A geriatric consultation model for older adults with HIV was implemented but faced challenges in adoption due to structural and financial barriers.

## Contribution

This paper presents a novel geriatric referral model for people with HIV and identifies barriers to its implementation.

## Key findings

- Geriatricians made recommendations on referrals, medication changes, and osteoporosis screening.
- Most HIV providers expressed willingness to refer future patients to the program.
- Limited uptake of the program was observed despite positive outcomes.

## Abstract

People with HIV experience geriatric syndromes commonly found in much older populations and may benefit from geriatrician consultation.
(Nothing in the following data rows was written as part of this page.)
(** * Revive Engine: the durable step executor and its replay discipline

    A shallow embedding of [DurableContext] (engine/DurableEngine.ts, the
    class that follows [App] in src/App.tsx), of the persistent storage
    simulation [handleStepUpdate] and of the workflow driver [runWorkflow]
    (both in the [App] component), with the properties of the step
    execution and replay engine stated over it.

    Conventions
    - [sequenceCounter] is a JavaScript number that only ever holds small
      non-negative integers, on which [++] is exact; it is a [nat] here.
    - An [async] function runs synchronously up to its first [await]; each
      [await] is a point where the rest of the browser (timers, the
      "Simulate Crash" button, the clock) may act.  A call of [step] is
      therefore a small state machine ([StepPromise]): its synchronous
      prefix [step_begin], the continuation after the visualisation delay
      [step_wake], and the continuation after the work settled
      [step_settle].  What the rest of the browser does at an [await] is an
      explicit input ([EnvAct]).
    - The engine's observable actions are collected in a trace ([Event]):
      the polls of the interruption callback, the record updates, the
      invocations of the work, and the allocation made by each call.
    - The [db] state is modelled by its updates ([w_db]).  The table view
      of [App] also sorts the array in place at every render; for a store
      that holds one record per [stepKey] this changes the order of the
      records and nothing else, and the lookups of [step] do not depend on
      that order (see "The store between updates"). *)

From Stdlib Require Import Ascii.
From stdpp Require Import base decidable option numbers pretty strings list sorting.

(** ** Data model (types.ts) *)

Inductive StepStatus := PENDING | RUNNING | COMPLETED | FAILED.

Global Instance StepStatus_eq_dec : EqDecision StepStatus.
Proof. solve_decision. Defined.

(** The payload of a step ([result: any]): the JSON-like values the
    workflows of the repository return. *)
#[warnings="-register-all"]
Inductive JsValue :=
  | JNull
  | JString (s : string)
  | JArray (items : list JsValue)
  | JObject (fields : list (string * JsValue)).

(** [StepRecord]; the user-provided name [id] is [stepId] here. *)
Record StepRecord := mkStepRecord {
  workflowId : string;
  stepKey : string;
  stepId : string;
  sequence : nat;
  status : StepStatus;
  result : JsValue;
  error : option string;
  timestamp : N
}.

Inductive LogType := info | success | error_t | warning | system.

Record LogEntry := mkLog {
  log_message : string;
  log_type : LogType;
  log_timestamp : N
}.

(** A JavaScript [Error], as far as the engine looks at it. *)
Record JsError := mkError { message : string }.

(** What a promise may reject with.  The [catch] blocks take whatever was
    thrown ([any]) and read its [message]:
    - an [Error], or any object whose [message] is a string ([Err]);
    - a value other than [null] and [undefined] whose [message] reads as a
      falsy value that is not a string ([Odd]): a thrown string, number or
      array and an object without [message] read as [undefined], an object
      like [{message: 0}] reads as [0];
    - [null] and [undefined] themselves, on which the read throws a
      [TypeError].  Only the work rejects with these ([RejectsNullish]): a
      call of [step] rethrows what it could read, or throws an [Error].
    Values whose [message] is a truthy non-string are left out: the FAILED
    record would carry that value in [error], which [StepRecord] types as a
    string. *)
Inductive Falsy := FUndefined | FNull | FFalse | FZero | FNaN.

Inductive Thrown :=
  | Err (e : JsError)
  | Odd (m : Falsy).

Coercion Err : JsError >-> Thrown.

Definition WORKFLOW_INTERRUPTED : string := "WORKFLOW_INTERRUPTED".

(** [`${error.message}`] *)
Definition falsy_text (m : Falsy) : string :=
  match m with
  | FUndefined => "undefined"
  | FNull => "null"
  | FFalse => "false"
  | FZero => "0"
  | FNaN => "NaN"
  end.

Definition message_text (e : Thrown) : string :=
  match e with
  | Err e => message e
  | Odd m => falsy_text m
  end.

(** [error.message === "WORKFLOW_INTERRUPTED"] *)
Definition is_interruption (e : Thrown) : Prop :=
  match e with
  | Err e => message e = WORKFLOW_INTERRUPTED
  | Odd _ => False
  end.

Global Instance is_interruption_dec e : Decision (is_interruption e).
Proof. destruct e; apply _. Defined.

(** [error.message || 'Unknown error'] *)
Definition message_or_unknown (e : Thrown) : string :=
  match e with
  | Err e => if decide (message e = "") then "Unknown error" else message e
  | Odd _ => "Unknown error"
  end.

(** The [TypeError] thrown by reading [message] of [null] or of
    [undefined]; its text is the one Chrome and Node.js give.  The
    properties use of it only that it is not "WORKFLOW_INTERRUPTED". *)
Definition type_error (undef : bool) : JsError :=
  mkError ("Cannot read properties of "
           +:+ (if undef then "undefined" else "null")
           +:+ " (reading 'message')").

(** The unit of work [fn : () => Promise<T>]: it is invoked, and its promise
    later fulfils with a value or rejects with whatever it threw. *)
Inductive Work :=
  | Resolves (v : JsValue)
  | Rejects (e : Thrown)
  | RejectsNullish (undef : bool).

(** ** The world around the engine *)

(** Observable actions of the engine, in the order they happen. *)
Inductive Event :=
  | ECall (id : string) (seq : nat) (key : string)
      (* a call of step: its label, the sequence it allocated, its stepKey *)
  | EPoll (b : bool)           (* this.isInterrupted() returned b *)
  | EUpdate (r : StepRecord)   (* this.onStepUpdate(r) *)
  | EInvoke (key : string).    (* fn() of the step with this stepKey *)

(** The state of [App] the engine talks to through its callbacks: the
    [db] state (the Step Record Store), the [logs] state, the value of
    [isCrashedRef.current] (the Interruption Signal), [Date.now()], and the
    trace. *)
Record World := mkWorld {
  w_db : list StepRecord;
  w_logs : list LogEntry;
  w_isCrashed : bool;
  w_now : N;
  w_trace : list Event
}.

Definition emit (e : Event) (w : World) : World :=
  mkWorld (w_db w) (w_logs w) (w_isCrashed w) (w_now w) (w_trace w ++ [e]).

(** [addLog]: newest entry first, at most 50 entries kept. *)
Definition addLog (msg : string) (ty : LogType) (w : World) : World :=
  mkWorld (w_db w) (take 50 (mkLog msg ty (w_now w) :: w_logs w))
          (w_isCrashed w) (w_now w) (w_trace w).

(** [handleStepUpdate]: replace the first record with the same [stepKey],
    append when there is none. *)
Definition handleStepUpdate (record : StepRecord) (prev : list StepRecord)
  : list StepRecord :=
  match list_find (fun r => stepKey r = stepKey record) prev with
  | Some (idx, _) => <[idx := record]> prev
  | None => prev ++ [record]
  end.

Definition onStepUpdate (record : StepRecord) (w : World) : World :=
  emit (EUpdate record)
    (mkWorld (handleStepUpdate record (w_db w)) (w_logs w) (w_isCrashed w)
             (w_now w) (w_trace w)).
Multiple clinical models have emerged to address this need. We describe a model at the University of Colorado and the barriers to its robust implementation. The UCHealth Infectious Disease clinic implemented a referral-based model to connect high-risk people with HIV ≥50 years old with the UCHealth Seniors clinic. During geriatric consultation, patients were screened for functional status, preventative care, socioenvironmental factors, and cognitive/mental health concerns. Geriatricians communicated recommendations to the primary HIV provider. HIV providers completed a survey about the program. From January 2018 to July 2019, 11 patients underwent geriatric consultation. The average age was 69 years old (SD = 7.4; range 59–80). Geriatricians made recommendations regarding referral to other health or community-based services (n = 9), medication changes (n = 8), osteoporosis screening (n = 6), and management of memory problems (n = 5). Advanced directives were discussed in all visits. Almost all primary HIV providers said they would refer future patients to the program. The geriatric consultation program improved access to geriatric care but with limited uptake. We posit that lack of provider and patient consensus on the utility of geriatric care, the lack of a co-located clinical model, challenges in addressing polypharmacy, geriatrician shortages, and financial constraints all act as barriers to implementation of models of HIV geriatric care.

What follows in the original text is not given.